7. The method for synthesizing a diphthalocyanine dye for green display photoresist pigment paste as described in claim 3, characterized in that, In step (2), the functionalized phthalonitrile contains one or more of the following: halogen substituents, alkoxy substituents, phenoxy substituents, mercapto substituents, and sulfonyl substituents.

8. The method for synthesizing a diphthalocyanine dye for green display photoresist pigment paste as described in claim 3, characterized in that, In step (2), the functionalized phthalonitrile is selected from any one of 4,5-bis(2-ethoxyethoxy)phthalonitrile, 4,5-bis(2-ethoxyethoxy)-3,6-dichlorophthalonitrile, and 4,5-bis(2-ethoxyethoxy)-3,6-difluorophthalonitrile.

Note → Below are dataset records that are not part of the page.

Lemma dependencies_first_flag i o w js :
  acyclic w -> latest w i = Some o -> below (rank o) w js -> dependencies_first (flag i w) js -> dependencies_first w js.
Proof.
  intros Ha Ho Hb O k j oj deps d Hk Hl Hd Hin. pose proof (ran_graph _ _ _ (ran_flag i w)) as Hg.
  destruct (O k j oj deps d Hk) as [Hc|]; [by rewrite (same_graph_latest _ _ _ Hg)|by rewrite (proj1 Hg)|done| |by right].
  rewrite initialized_flag in Hc. case_decide as Hdi; [|by left]. subst d.
  pose proof (Ha _ _ _ _ Hd Hin Ho). assert (rank oj < rank o)%nat by (apply (Hb j); [by eapply list_elem_of_lookup_2|done]). lia.
Qed.
Lemma dependencies_first_snoc i o deps w w1 js :
  acyclic w -> initialized_at w i = Some false -> latest w i = Some o -> deps_of w o = Some deps ->
  initialization true (flag i w) w1 js -> (forall d, d ∈ deps -> initialized_at w1 d = Some true) ->
  dependencies_first w js -> dependencies_first w (js ++ [i]).
Proof.
  intros Ha Hi Ho Hd T Hdeps O k j oj deps' d Hk Hl Hd' Hin. apply lookup_app_Some in Hk as [Hk|[Hlen Hk]].
  - destruct (O k j oj deps' d Hk Hl Hd' Hin) as [|Hc]; [by left|right]. rewrite take_app_le; [done|]. apply lookup_lt_Some in Hk. lia.
  - apply list_lookup_singleton_Some in Hk as [Hk <-]. replace k with (length js) by lia. rewrite take_app_length. simplify_eq.
    destruct (initialization_flag _ _ _ _ _ Hi T) as (_ & _ & _ & _ & _ & Hall).
    destruct (Hall d eq_refl (Hdeps d Hin)) as [|[->|]]; [by left| |by right].
    pose proof (Ha _ _ _ _ Hd Hin Ho). lia.
Qed.

Lemma id_initialize_order fuel : in_order (id_initialize fuel).
Proof.
  induction fuel as [|fuel IH]; intros i w b w' Hr; [done|].
  apply id_initialize_inv in Hr as (o & Ho & [(Hi & -> & ->)|(deps & b1 & w1 & Hi & Hd & Hr & Hb)]).
  { exists []. split_and!; [apply initialization_refl|done|]. intros n y _ _ _. split; [done|by intros x z Hx%not_elem_of_nil]. }
  pose proof (ran_graph _ _ _ (ran_flag i w)) as Hg.
  apply all_until_initialize_order in Hr as (js & T & Hdeps & O); [|exact IH|apply id_initialize_latest].
  assert (acyclic w -> dependencies_first w js /\ below (rank o) w js) as O'.
  { intros Ha. destruct (O (rank o)) as [D B]; [by eapply acyclic_same| |].
    - intros d c Hin Hl. rewrite (same_graph_latest _ _ _ Hg) in Hl. by eapply Ha.
    - assert (below (rank o) w js) as B'. { eapply below_same; [|exact B]. split; intros x; symmetry; [apply (proj1 Hg)|apply (proj2 Hg)]. }
      split; [by eapply dependencies_first_flag|done]. }
  destruct Hb as [(-> & -> & ->)|(-> & Hini)].
  - exists js. split_and!; [by eapply initialization_failed|done|]. intros n y Ha Hy Hn. destruct (O' Ha) as [D B].
    split; [done|]. intros x z Hx Hz. pose proof (B x z Hx Hz). simplify_eq. lia.
  - specialize (Hdeps eq_refl). pose proof (initialization_node _ _ _ _ _ _ _ _ Hi Ho Hd T Hdeps Hini) as T2.
    exists (js ++ [i]). split_and!; [done| |].
    + intros _. apply (in_new _ _ _ _ T2). apply elem_of_app. right. by apply list_elem_of_singleton.
    + intros n y Ha Hy Hn. destruct (O' Ha) as [D B]. split; [exact (dependencies_first_snoc i o deps w w1 js Ha Hi Ho Hd T Hdeps D)|].
      intros x z [Hx| ->%list_elem_of_singleton]%elem_of_app Hz; [pose proof (B x z Hx Hz)|]; simplify_eq; lia.
Qed.

(** C20: Constructors run once, and those of the dependencies first.  On every graph of libraries, cyclic or not, initializing a
    library ends.  The libraries whose constructors it runs are pairwise different and were not initialized before; those that were,
    are not touched.  If it succeeds, the library, all libraries it ran constructors of, and all their dependencies are
    initialized; and in a graph without cycles every library's constructors run after those of its dependencies. *)
Theorem constructors_once fuel i w o :
  filed w -> latest w i = Some o -> (size (pending w) < fuel)%nat ->
  id_initialize fuel i w <> OutOfFuel
  /\ forall b w', id_initialize fuel i w = Ok (b, w') ->
     exists js, initialization b w w' js /\ (b = true -> initialized_at w' i = Some true)
       /\ (acyclic w -> dependencies_first w js).
Proof.
  intros Hf Ho Hfuel. split; [by apply id_initialize_fuel|]. intros b w' Hr.
  destruct (id_initialize_order _ _ _ _ _ Hr) as (js & T & Hi & Ha). exists js. split_and!; [done..|].
  intros Hacyclic. apply (Ha (S (rank o)) o); [done..|lia].
Qed.
End order.
End initialize.

(** * The kinds of objects *)

(** What the constructors of shared libraries promise; those of object files are calls in the history. *)
Class QuietConstructors `{Dynamic.DynEnv} : Prop := {
  framed_run_init o preinit w : keeps (frame w) (Dynamic.run_init o preinit);
  ends_run_init o preinit : ends (Dynamic.run_init o preinit);
}.

Section kinds.
Context `{DlhMath} (kernel : kernel_t) `{Env} `{Symbol.StringOps} `{Executable.ElfSegments}
  `{Dynamic.ElfTables} `{Dynamic.RelocatorOps} `{Dynamic.DynEnv} `{Relocatable.RelEnv} `{!QuietConstructors}.

Lemma framed_rel_initialize o preinit w : keeps (frame w) (Relocatable.initialize o preinit).
Proof.
  unfold Relocatable.initialize, Relocatable.call_arrays, Relocatable.call_array, Relocatable.call_init, Relocatable.get_rel.
  repeat first [ apply keeps_get_object | apply framed_emit; done | keeps_step ].
Qed.
Lemma ends_rel_initialize o preinit : ends (Relocatable.initialize o preinit).
Proof.
  unfold Relocatable.initialize, Relocatable.call_arrays, Relocatable.call_array, Relocatable.call_init, Relocatable.get_rel.
  repeat (apply ends_get_object || world_ends_step).
Qed.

9. The method for synthesizing a diphthalocyanine dye for green display photoresist pigment paste as described in claim 3, characterized in that, In step (2), the solvent used in the cyclization reaction is one or more of n-pentanol, benzonitrile, N,N-dimethylformamide, and 1,2-dichlorobenzene.

10. The method for synthesizing a diphthalocyanine dye for green display photoresist pigment paste as described in claim 3, characterized in that, In step (2), the cyclization reaction is carried out at a temperature of 130°C to 190°C.